__What this task involves__.
Transcribe the listing word for word.
□ □ □ □ □ □ □
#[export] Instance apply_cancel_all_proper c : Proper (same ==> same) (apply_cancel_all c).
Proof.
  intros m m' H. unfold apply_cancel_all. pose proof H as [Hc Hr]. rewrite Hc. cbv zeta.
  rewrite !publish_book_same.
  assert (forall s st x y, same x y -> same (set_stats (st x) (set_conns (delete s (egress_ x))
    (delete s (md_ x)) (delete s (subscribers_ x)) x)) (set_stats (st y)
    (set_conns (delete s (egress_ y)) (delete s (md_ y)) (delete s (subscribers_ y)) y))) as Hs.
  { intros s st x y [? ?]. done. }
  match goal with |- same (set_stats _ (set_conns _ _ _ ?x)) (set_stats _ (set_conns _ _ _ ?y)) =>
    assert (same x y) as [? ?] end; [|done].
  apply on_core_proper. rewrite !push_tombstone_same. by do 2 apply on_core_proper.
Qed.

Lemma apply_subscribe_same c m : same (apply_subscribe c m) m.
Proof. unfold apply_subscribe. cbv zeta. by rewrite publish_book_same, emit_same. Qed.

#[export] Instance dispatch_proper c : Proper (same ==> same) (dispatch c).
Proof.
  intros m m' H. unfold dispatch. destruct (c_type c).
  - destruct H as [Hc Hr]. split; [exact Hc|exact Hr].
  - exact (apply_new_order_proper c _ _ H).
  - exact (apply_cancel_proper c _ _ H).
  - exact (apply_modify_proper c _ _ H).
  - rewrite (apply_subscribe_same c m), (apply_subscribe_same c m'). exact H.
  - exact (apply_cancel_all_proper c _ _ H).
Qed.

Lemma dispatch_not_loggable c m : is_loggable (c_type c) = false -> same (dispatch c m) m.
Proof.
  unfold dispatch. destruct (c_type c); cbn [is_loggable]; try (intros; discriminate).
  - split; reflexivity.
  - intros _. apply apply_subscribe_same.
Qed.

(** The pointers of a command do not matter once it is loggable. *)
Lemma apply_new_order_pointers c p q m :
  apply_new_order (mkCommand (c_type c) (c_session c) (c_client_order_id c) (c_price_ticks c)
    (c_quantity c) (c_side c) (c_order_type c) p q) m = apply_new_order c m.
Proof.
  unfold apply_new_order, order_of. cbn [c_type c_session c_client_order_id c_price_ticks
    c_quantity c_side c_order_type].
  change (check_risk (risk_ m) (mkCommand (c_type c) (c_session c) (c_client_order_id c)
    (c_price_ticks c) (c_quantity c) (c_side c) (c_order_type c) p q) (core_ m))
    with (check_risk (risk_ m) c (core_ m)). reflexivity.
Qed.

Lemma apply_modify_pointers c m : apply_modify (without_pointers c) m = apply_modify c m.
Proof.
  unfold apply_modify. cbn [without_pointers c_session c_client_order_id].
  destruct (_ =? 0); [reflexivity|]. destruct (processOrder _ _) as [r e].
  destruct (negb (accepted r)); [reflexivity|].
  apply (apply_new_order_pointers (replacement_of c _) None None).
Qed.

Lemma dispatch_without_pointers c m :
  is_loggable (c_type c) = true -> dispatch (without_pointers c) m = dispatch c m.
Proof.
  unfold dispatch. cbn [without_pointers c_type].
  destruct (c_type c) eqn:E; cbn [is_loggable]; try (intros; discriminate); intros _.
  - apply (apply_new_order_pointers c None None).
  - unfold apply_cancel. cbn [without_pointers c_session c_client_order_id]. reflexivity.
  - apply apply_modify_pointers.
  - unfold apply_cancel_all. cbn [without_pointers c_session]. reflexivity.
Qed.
□ □ □ □ □ □ □
__Reply to the task__.
#[export] Instance apply_cancel_all_proper c : Proper (same ==> same) (apply_cancel_all c).
Proof.
  intros m m' H. unfold apply_cancel_all. pose proof H as [Hc Hr]. rewrite Hc. cbv zeta.
  rewrite !publish_book_same.
  assert (forall s st x y, same x y -> same (set_stats (st x) (set_conns (delete s (egress_ x))
    (delete s (md_ x)) (delete s (subscribers_ x)) x)) (set_stats (st y)
    (set_conns (delete s (egress_ y)) (delete s (md_ y)) (delete s (subscribers_ y)) y))) as Hs.
  { intros s st x y [? ?]. done. }
  match goal with |- same (set_stats _ (set_conns _ _ _ ?x)) (set_stats _ (set_conns _ _ _ ?y)) =>
    assert (same x y) as [? ?] end; [|done].
  apply on_core_proper. rewrite !push_tombstone_same. by do 2 apply on_core_proper.
Qed.

Lemma apply_subscribe_same c m : same (apply_subscribe c m) m.
Proof. unfold apply_subscribe. cbv zeta. by rewrite publish_book_same, emit_same. Qed.

#[export] Instance dispatch_proper c : Proper (same ==> same) (dispatch c).
Proof.
  intros m m' H. unfold dispatch. destruct (c_type c).
  - destruct H as [Hc Hr]. split; [exact Hc|exact Hr].
  - exact (apply_new_order_proper c _ _ H).
  - exact (apply_cancel_proper c _ _ H).
  - exact (apply_modify_proper c _ _ H).
  - rewrite (apply_subscribe_same c m), (apply_subscribe_same c m'). exact H.
  - exact (apply_cancel_all_proper c _ _ H).
Qed.

Lemma dispatch_not_loggable c m : is_loggable (c_type c) = false -> same (dispatch c m) m.
Proof.
  unfold dispatch. destruct (c_type c); cbn [is_loggable]; try (intros; discriminate).
  - split; reflexivity.
  - intros _. apply apply_subscribe_same.
Qed.

(** The pointers of a command do not matter once it is loggable. *)
Lemma apply_new_order_pointers c p q m :
  apply_new_order (mkCommand (c_type c) (c_session c) (c_client_order_id c) (c_price_ticks c)
    (c_quantity c) (c_side c) (c_order_type c) p q) m = apply_new_order c m.
Proof.
  unfold apply_new_order, order_of. cbn [c_type c_session c_client_order_id c_price_ticks
    c_quantity c_side c_order_type].
  change (check_risk (risk_ m) (mkCommand (c_type c) (c_session c) (c_client_order_id c)
    (c_price_ticks c) (c_quantity c) (c_side c) (c_order_type c) p q) (core_ m))
    with (check_risk (risk_ m) c (core_ m)). reflexivity.
Qed.

Lemma apply_modify_pointers c m : apply_modify (without_pointers c) m = apply_modify c m.
Proof.
  unfold apply_modify. cbn [without_pointers c_session c_client_order_id].
  destruct (_ =? 0); [reflexivity|]. destruct (processOrder _ _) as [r e].
  destruct (negb (accepted r)); [reflexivity|].
  apply (apply_new_order_pointers (replacement_of c _) None None).
Qed.

Lemma dispatch_without_pointers c m :
  is_loggable (c_type c) = true -> dispatch (without_pointers c) m = dispatch c m.
Proof.
  unfold dispatch. cbn [without_pointers c_type].
  destruct (c_type c) eqn:E; cbn [is_loggable]; try (intros; discriminate); intros _.
  - apply (apply_new_order_pointers c None None).
  - unfold apply_cancel. cbn [without_pointers c_session c_client_order_id]. reflexivity.
  - apply apply_modify_pointers.
  - unfold apply_cancel_all. cbn [without_pointers c_session]. reflexivity.
Qed.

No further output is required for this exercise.